Langsung membahas intinya tanpa tanggung-tanggung rupanya. Yah, pelajaran Matematika beliau memang lebih sulit dibanding sewaktu SMP dulu, tapi gaya mengajar beliau sangatlah bagus, sebenarnya aku merasa kalau itu cukup mudah dicerna.

Aku memang sempat berkata lain pada Nibutani, namun sebenarnya aku merasa kalau aku akan mendapat nilai bagus di ujian kali ini. Yah, aku cukup tak memberitahukan padanya andaikata nilaiku memang sebagus itu.

"Ibu mulai, ya! Majulah ke depan waktu Ibu panggil nama kalian! Ootsu !"

Dan kami pun bergiliran maju ke podium saat beliau memanggil nama kami. Bermacam reaksi mulai dari sedih hingga senang tampak pada wajah seluruh murid sewaktu mereka kembali ke tempat duduk.

Tentunya giliranku setelah nama Takanashi disebut. Aku berpapasan dengannya saat menuju ke arah Nana-chan, dan rasa tertekan yang kualami kian meningkat. Kehidupan SMA-ku takkan pernah lagi sama setelah aku menerima hasil ujian ini.

"!"

Coba kulihat baik-baik. Serius, nih? Apa aku pernah melihat nilai seperti ini sebelumnya? Sama sekali belum pernah. Biar kuingat dulu, seumur-umur, nilai terbaik yang pernah kudapat adalah 88, itu pun sewaktu aku masih SD. Namun angka yang tertera di sebelah namaku pada lembar ujian ini adalah 95. Nilai yang fantastis! Aku jadi merasa kalau rajin belajar bisa membuatku keren!

Karena lembar ujian ini adalah sebuah barang yang sangat berharga,
jadi sewaktu berjalan kembali ke tempat dudukku, aku merasa ingin menjaganya seolah itu merupakan warisan dari leluhur. Kemudian aku pun berbalik dan...

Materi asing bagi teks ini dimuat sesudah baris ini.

(** An instance of a subclass with one of the exclude options: every key of the
    answer is a field name of the response model, never an alias that is not
    one of the names. *)
Theorem subclass_keys st ctx f rm c items s d :
  c <> rm -> rm ∈ mro c -> f_unset f || f_defaults f || f_none f = true ->
  model_dump (VModel c items s) (dump_kwargs f) = Val d ->
  exists l, (apply st ctx f (Some (MClass rm)) (VModel c items s)).1 = Val (VDict l) /\
    l = filter (fun kv => kv.1 ∈ field_names info rm) (items_of d).
Proof.
  intros Hne Hin Hx Hd. eexists. split; [|done].
  rewrite apply_class by done. unfold try_block, validate_branch.
  assert (is_type (VModel c items s) rm = false) as ->.
  { apply bool_decide_eq_false_2. simpl. congruence. }
  rewrite andb_false_r. unfold isinstance. simpl. rewrite bool_decide_eq_true_2 by done.
  rewrite Hx. simpl. by rewrite Hd.
Qed.

(** The shortcut: where the verdict is right for the class and no class inside
    the value is aliased or hooked, dumping without arguments gives what the
    long way gives. *)
Theorem fast_path_equiv st ctx c items s :
  dumps_by_name info model_dump -> caches_ok info st -> agrees info mro st c ->
  compute_needs (info c) = false ->
  classes_all (hookless info) (VModel c items s) = true ->
  classes_all (unaliased info) (VModel c items s) = true ->
  (apply st ctx no_filters (Some (MClass c)) (VModel c items s)).1 =
  except_block ctx (VModel c items s) (try_ false no_filters c (VModel c items s)).
Proof.
  intros Hd Hok Ha Hn Hh Hu. rewrite apply_class by done.
  rewrite needs_full_dump_exact, Hn by done. f_equal.
  unfold try_block, validate_branch, is_type. simpl. rewrite bool_decide_eq_true_2 by done. simpl.
  rewrite !Hd by (by try repeat split). cbn [bind]. f_equal. simpl by_alias. cbn [default].
  symmetry. by apply plain_dump_unaliased.
Qed.
(* ===== verification/Construct.v ===== *)
(** Constructing an application (applications.py): the genuine classes of
    Starlette behind the shim's patches ([Shim]), the order of the middlewares
    given to the constructor ([Middleware]), the pointer to the last constructed
    application that the worker's default timeout reads ([AsyncWorker]), the
    aliases of old arguments, and absolute URLs. *)

From S2P Require Import Prelude AsyncWorker Middleware Shim.

Module Construct.

(** ** Genuine classes *)

Section Genuine.

(** [importlib.import_module("starlette." + ...)]: the module object. *)
Variable import_module : text -> option nat.

(** The loop over [_PATCHES]: the first record of the place. *)
Fixpoint first_saved (ps : list Shim.saved) (m : nat) (attr : text) : option (option text) :=
  match ps with
  | [] => None
  | (m', attr', original) :: ps' =>
      if bool_decide (m' = m) && bool_decide (attr' = attr) then Some original
      else first_saved ps' m attr
  end.

(** A record of [_MISSING] gives [None], as a missing attribute does. *)
Definition _load_real_starlette_class (s : Shim.shim) (submodule classname : text) : option text :=
  match import_module (lit "starlette." ++ submodule) with
  | None => None
  | Some m => match first_saved (Shim._PATCHES s) m classname with
              | Some original => original
              | None => Shim.attrs s !! (m, classname)
              end
  end.

Definition real_place (t : text) : option (text * text) :=
  if bool_decide (t = lit "cors") then Some (lit "middleware.cors", lit "CORSMiddleware")
  else if bool_decide (t = lit "gzip") then Some (lit "middleware.gzip", lit "GZipMiddleware")
  else if bool_decide (t = lit "httpsredirect")
       then Some (lit "middleware.httpsredirect", lit "HTTPSRedirectMiddleware")
  else None.

Definition _resolve_tower_bound_to_asgi_class (s : Shim.shim) (m : Middleware.mw_arg) : option text :=
  match Middleware._tower_type_for m with
  | Some t => match real_place t with
              | Some (sub, c) => _load_real_starlette_class s sub c
              | None => None
              end
  | None => None
  end.

End Genuine.

(** ** The constructor *)

(** The arguments that are more than stored. *)
Record args := {
  g_root_path : text;
  g_openapi_prefix : text;
  g_worker_timeout : AsyncWorker.worker_timeout;
  g_external_docs : option nat;
  g_openapi_external_docs : option nat;       (* a key of [**kwargs] *)
  g_middleware : list Middleware.mw_arg;
  g_on_startup : list nat;
  g_on_shutdown : list nat
}.

Record app := {
  root_path : text;
  worker_timeout : AsyncWorker.worker_timeout;
  external_docs : option nat;
  extra_external_docs : option nat;           (* what is left of it in [self.extra] *)
  middlewares : Middleware.mst;
  on_startup : list nat;
  on_shutdown : list nat
}.

(** [if openapi_prefix and not root_path: root_path = openapi_prefix] *)
Definition effective_root_path (root prefix : text) : text :=
  match prefix, root with _ :: _, [] => prefix | _, _ => root end.

Definition empty_mst : Middleware.mst :=
  {| Middleware.http_middlewares := []; Middleware.middleware_stack := []; Middleware.raw_asgi_middlewares := [];
     Middleware.registration_log := []; Middleware.registration_seq := 0; Middleware.hosts := [];
     Middleware.host_installed := false |}.

Definition add_all (ms : list Middleware.mw_arg) (s : Middleware.mst) : Middleware.mst :=
  foldl Middleware.add_middleware s ms.

(** [_fastapi_turbo_current_instance], as an attribute of each class that set it:
    0 is [FastAPI] itself, other numbers its subclasses. *)
Record process := { apps : list app; current : gmap nat nat }.

Definition __init__ (cls : nat) (a : args) (p : process) : process :=
  let docs := match g_external_docs a with Some d => Some d | None => g_openapi_external_docs a end in
  let left := match g_external_docs a with Some _ => g_openapi_external_docs a | None => None end in
  {| apps := apps p ++
       [{| root_path := effective_root_path (g_root_path a) (g_openapi_prefix a);
           worker_timeout := g_worker_timeout a; external_docs := docs; extra_external_docs := left;
           middlewares := add_all (g_middleware a) empty_mst;
           on_startup := g_on_startup a; on_shutdown := g_on_shutdown a |}];
     current := <[cls := length (apps p)]> (current p) |}.

(** What [_default_timeout] finds: [getattr(FastAPI, ...)] and its timeout. *)
Definition last_timeout (p : process) : option AsyncWorker.worker_timeout :=
  match current p !! 0%nat with
  | Some i => worker_timeout <$> (apps p !! i)
  | None => None
  end.

Definition process0 : process := {| apps := []; current := ∅ |}.

Definition construct (l : list (nat * args)) : process := foldl (fun p x => __init__ x.1 x.2 p) process0 l.

(** ** [URLPath] *)

Record urlpath := { u_path : text; u_protocol : text; u_host : text }.

Definition make_absolute_url (u : urlpath) (base_url : text) : text :=
  rstrip_by (fun c => bool_decide (c = "/"%char)) base_url ++ u_path u.

(** ** Theorems *)

(** *** Genuine classes *)

Lemma first_saved_origin ps m attr : first_saved ps m attr = Shim.origin ps (m, attr).
Proof.
  induction ps as [|[[m' attr'] o] ps IH]; [done|]. cbn. rewrite IH.
  repeat case_bool_decide; simpl; congruence.
Qed.

(** Whatever the shim has done before, repeated and failed installations
    included, a class is loaded as the package's own imports define it, without
    the shim's assignments; from a module that was there before, as it was
    before the first of them; nothing, where the package does not define it.
    (No module loaded meanwhile has the name of the class.) *)
Theorem genuine_class_is_loaded import_module s ops submodule classname m :
  Shim.wf s -> Shim._PATCHES s = [] -> Forall (Shim.op_unbound classname) ops ->
  import_module (lit "starlette." ++ submodule) = Some m ->
  _load_real_starlette_class import_module (fold_left Shim.run_op ops s) submodule classname =
    Shim.attrs (fold_left Shim.run_imports ops s) !! (m, classname) /\
  ((m < Shim.next_obj s)%nat ->
   _load_real_starlette_class import_module (fold_left Shim.run_op ops s) submodule classname =
     Shim.attrs s !! (m, classname)).
Proof.
  intros Hw Hp Ho Hm. unfold _load_real_starlette_class. rewrite Hm, first_saved_origin.
  rewrite <-Shim.undone_origin.
  rewrite (Shim.un_heap _ _ _ (Shim.session_unpatched classname ops s s Ho Hw (Shim.unpatched_refl _ s Hp)) m).
  split; [done|]. intros Hlt. by apply Shim.session_keeps.
Qed.

(** A marker that is bound to the Tower resolves to its genuine class, in
    whichever form it was registered; no other middleware resolves. *)
Theorem tower_bound_resolves import_module s ops m :
  Shim.wf s -> Shim._PATCHES s = [] ->
  (forall c, c ∈ [lit "CORSMiddleware"; lit "GZipMiddleware"; lit "HTTPSRedirectMiddleware"] ->
     Forall (Shim.op_unbound c) ops) ->
  (forall sub, is_Some (import_module (lit "starlette." ++ sub))) ->
  match Middleware._tower_type_for m with
  | Some t => if Middleware.tower_bound (Some t)
              then exists sub c o, real_place t = Some (sub, c) /\
                     import_module (lit "starlette." ++ sub) = Some o /\
                     _resolve_tower_bound_to_asgi_class import_module (fold_left Shim.run_op ops s) m =
                       Shim.attrs (fold_left Shim.run_imports ops s) !! (o, c)
              else _resolve_tower_bound_to_asgi_class import_module (fold_left Shim.run_op ops s) m = None
  | None => _resolve_tower_bound_to_asgi_class import_module (fold_left Shim.run_op ops s) m = None
  end.
Proof.
  intros Hw Hp Hu Hi. unfold _resolve_tower_bound_to_asgi_class.
  destruct (Middleware._tower_type_for m) as [t|]; [|done].
  destruct (real_place t) as [[sub c]|] eqn:E.
  - assert (Middleware.tower_bound (Some t) = true) as ->.
    { unfold real_place in E. unfold Middleware.tower_bound. apply bool_decide_eq_true.
      repeat case_bool_decide; simplify_eq; set_solver. }
    destruct (Hi sub) as [o Ho]. exists sub, c, o. split_and!; [done..|].
    apply genuine_class_is_loaded; [done..| |done]. apply Hu.
    unfold real_place in E. repeat case_bool_decide; simplify_eq; set_solver.
  - assert (Middleware.tower_bound (Some t) = false) as ->; [|done].
    unfold real_place in E. unfold Middleware.tower_bound. apply bool_decide_eq_false.
    repeat case_bool_decide; simplify_eq; set_solver.
Qed.

(** *** The order of the constructor's middlewares *)

(** A class that becomes a plain member of the chain. *)
Definition plain (c : Middleware.mw_cls) : Prop :=
  Middleware._tower_type_for (Middleware.Class c) = None /\ Middleware.c_base_http c = true.

Lemma add_plain s c :
  plain c -> Forall (fun m => Middleware.is_sentry m = false) (Middleware.http_middlewares s) ->
  Middleware.http_middlewares (Middleware.add_middleware s (Middleware.Class c)) =
  Middleware.http_middlewares s ++ [Middleware.Dispatch c].
Proof.
  intros [Ht Hb] Hs. unfold Middleware.add_middleware, Middleware._add_middleware_impl.
  rewrite Ht, Hb. simpl.
  assert (Forall (fun m => Middleware.is_sentry m = false)
    (Middleware.http_middlewares s ++ [Middleware.Dispatch c])) as Ha.
  { apply Forall_app. split; [done|by repeat constructor]. }
  revert Ha. generalize (Middleware.http_middlewares s ++ [Middleware.Dispatch c]). intros l Hl.
  induction Hl as [|x l Hx _ IH]; [done|].
  rewrite filter_cons_True, filter_cons_False by (by rewrite Hx). simpl. by rewrite IH.
Qed.

Lemma add_all_plain cs s :
  Forall plain cs -> Forall (fun m => Middleware.is_sentry m = false) (Middleware.http_middlewares s) ->
  Middleware.http_middlewares (add_all (Middleware.Class <$> cs) s) =
  Middleware.http_middlewares s ++ (Middleware.Dispatch <$> cs).
Proof.
  intros Hc. revert s. induction Hc as [|c cs Hp _ IH]; intros s Hs; [by rewrite app_nil_r|].
  unfold add_all in *. cbn [fmap list_fmap foldl]. rewrite IH; [rewrite add_plain by done|].
  - by rewrite <-app_assoc.
  - rewrite add_plain by done. apply Forall_app. split; [done|by repeat constructor].
Qed.

(** The list of the constructor is registered from its first to its last: its
    last member ends up where the middleware added last does, the outermost
    place; the chain is the reverse of the one that adding the members from the
    last to the first gives. *)
Theorem constructor_order cs :
  Forall plain cs ->
  Middleware.http_middlewares (add_all (Middleware.Class <$> cs) empty_mst) = Middleware.Dispatch <$> cs /\
  Middleware.http_middlewares (add_all (Middleware.Class <$> cs) empty_mst) =
  reverse (Middleware.http_middlewares (add_all (Middleware.Class <$> reverse cs) empty_mst)).
Proof.
  intros Hc. assert (Forall plain (reverse cs)) as Hr by by apply Forall_reverse.
  rewrite !add_all_plain by done. simpl. split; [done|]. by rewrite <-fmap_reverse, reverse_involutive.
Qed.

(** *** The last constructed application *)

Lemma construct_snoc l x : construct (l ++ [x]) = __init__ x.1 x.2 (construct l).
Proof. unfold construct. by rewrite foldl_app. Qed.

Lemma construct_apps l : length (apps (construct l)) = length l.
Proof.
  induction l as [|x l IH] using rev_ind; [done|].
  rewrite construct_snoc. simpl. rewrite !length_app, IH. done.
Qed.

(** The timeout the worker falls back on is that of the last application of the
    class itself: an instance of a subclass, constructed later, does not count,
    and one of the class without a timeout hides earlier ones that have it. *)
Theorem last_timeout_is_of_the_class l c a :
  last_timeout (construct (l ++ [(c, a)])) =
  if bool_decide (c = 0%nat) then Some (g_worker_timeout a) else last_timeout (construct l).
Proof.
  rewrite construct_snoc. unfold last_timeout. simpl. case_bool_decide as Hc; subst.
  - rewrite lookup_insert_eq. by rewrite lookup_app_r, Nat.sub_diag by done.
  - rewrite lookup_insert_ne by done. destruct (current (construct l) !! 0%nat) as [i|] eqn:E; [|done].
    rewrite lookup_app_l; [done|].
    assert (forall l i, current (construct l) !! 0%nat = Some i -> (i < length (apps (construct l)))%nat) as H.
    { clear. intros l. induction l as [|x l IH] using rev_ind; intros i; [done|].
      rewrite construct_snoc. simpl. rewrite length_app. simpl. rewrite lookup_insert_Some.
      intros [[_ <-]|[_ H%IH]]; lia. }
    by apply H.
Qed.

(** So the timeout of an application of a subclass never applies where the
    application is not passed along. *)
Corollary subclass_timeout_is_ignored l :
  Forall (fun x => x.1 <> 0%nat) l ->
  AsyncWorker._default_timeout None None (last_timeout (construct l)) = None.
Proof.
  intros Hl. assert (last_timeout (construct l) = None) as ->; [|done].
  induction l as [|[c a] l IH] using rev_ind; [done|].
  apply Forall_app in Hl as [Hl Hc]. rewrite last_timeout_is_of_the_class.
  inversion Hc; subst. simpl in *. by rewrite bool_decide_eq_false_2, IH.
Qed.

(** *** Arguments *)

Theorem root_path_alias root prefix :
  (root <> [] -> effective_root_path root prefix = root) /\
  (root = [] -> effective_root_path root prefix = prefix).
Proof. unfold effective_root_path. split; intros H; destruct root, prefix; done. Qed.

(** *** Absolute URLs *)

Lemma rstrip_snoc p (t : text) c : p c = true -> rstrip_by p (t ++ [c]) = rstrip_by p t.
Proof. intros Hc. unfold rstrip_by. rewrite reverse_snoc. simpl. by rewrite Hc. Qed.

(** Slashes at the end of the base do not matter, and for a base without one the
    path follows it directly; protocol and host of the path have no say. *)
Theorem absolute_url u base :
  make_absolute_url u (base ++ lit "/") = make_absolute_url u base /\
  (forall p h, make_absolute_url {| u_path := u_path u; u_protocol := p; u_host := h |} base =
               make_absolute_url u base).
Proof. unfold make_absolute_url. split; [|done]. f_equal. by apply rstrip_snoc. Qed.

(** ** On concrete values *)

(** Two middlewares in the constructor's list: the second is the outermost. *)
Definition mw0 (i : nat) : Middleware.mw_cls :=
  {| Middleware.c_id := i; Middleware.c_marker := None; Middleware.c_mro_names := [lit "M"];
     Middleware.c_base_http := true; Middleware.c_accepts_app := true; Middleware.c_sentry := false |}.

Lemma constructor_order_witness :
  Middleware.http_middlewares (add_all [Middleware.Class (mw0 1); Middleware.Class (mw0 2)] empty_mst) =
  [Middleware.Dispatch (mw0 1); Middleware.Dispatch (mw0 2)].
Proof. apply (constructor_order [mw0 1; mw0 2]). repeat constructor. Defined.

Lemma genuine_class_is_loaded_witness :
  _load_real_starlette_class (fun _ => Some 7%nat) (fold_left Shim.run_op Shim.session Shim.pristine)
    (lit "applications") (lit "FastAPI") = Some (lit "fastapi.FastAPI").
Proof.
  refine (proj2 (genuine_class_is_loaded (fun _ => Some 7%nat) Shim.pristine Shim.session (lit "applications")
           (lit "FastAPI") 7%nat Shim.pristine_wf eq_refl _ eq_refl) _); [|cbn; lia].
  repeat (apply Forall_cons_2; [first [exact Shim.import0_unbound|exact I]|]). apply Forall_nil_2.
Defined.

End Construct.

Berdirilah sebuah penghalang besar di depan tempat dudukku. Apa... apa ini? Ada semacam aura aneh ini yang mencegahku untuk melangkah maju. Ini... ini...

Kucoba untuk melewati penghalang ini dengan memalingkan tubuhku lalu melangkah maju, tapi justru berakhir dengan sebuah kesalahan. Mungkin akibat dari aura ini, hingga aku pun terjatuh dengan wajah terlebih dahulu. Aku bisa mendengar gema yang keras dari seisi ruang kelas.

Aku jadi membuat suara yang sangat gaduh. Sial! Itu bukan kemauanku!

Kudengar suara Nana-chan yang bertanya dengan lembut di belakangku, "Hei! Kau tak apa-apa?" Karena malu yang kurasakan, aku jadi tak bisa menjawab beliau. Tubuhku tak begitu saja bisa langsung berdiri setelah jatuh tadi. Perlu sekuat tenaga hanya untuk menengadahkan kepalaku.

Dan aku pun tak sengaja menjadi orang mesum yang beruntung.

Di hadapanku, tembok besar yang kusebut sebelumnya itu ternyata Takanashi beserta rok pendeknya. Saat kumenengadah, aku sudah berada di lokasi pemandangan perdana dari potongan kain berbentuk segitiga yang menjadi impian seluruh lelaki.


"Ah..."

Sewaktu pandanganku teralihkan tadi, diriku menabrak Takanashi dan jatuh ke lantai. Jadi sudah pasti, celana dalam yang kulihat itu kepunyaan Takanashi. Tunggu, ini gawat!

Dan selagi aku meminta maaf padanya di dalam hati, Takanashi masih tak menunjukkan emosi sembari duduk di kursinya. Hanya sebentar aku menatap ke arah Takanashi tadi. Hmm... kurasa ia benar-benar suka warna hitam, ya 'kan?

Tunggu! Ada yang tak beres di sini. Apa tak ada seorang pun yang merasakan sebuah kejanggalan? Biasanya kalau kejadian ini menimpa seorang gadis, yang ada, mereka akan bilang, Kau... kau melihatnya, ya?! Mati sana! Atau, Jangan harap aku mau memperlihatkan celana dalamku! Atau, Aku tak malu, kok, kalau kau melihat celana dalamku! Ini sebuah penyimpangan besar dari naskah.

Dan Takanashi pun masih belum menunjukkan reaksi apapun. Ia tak menunjukkan emosinya.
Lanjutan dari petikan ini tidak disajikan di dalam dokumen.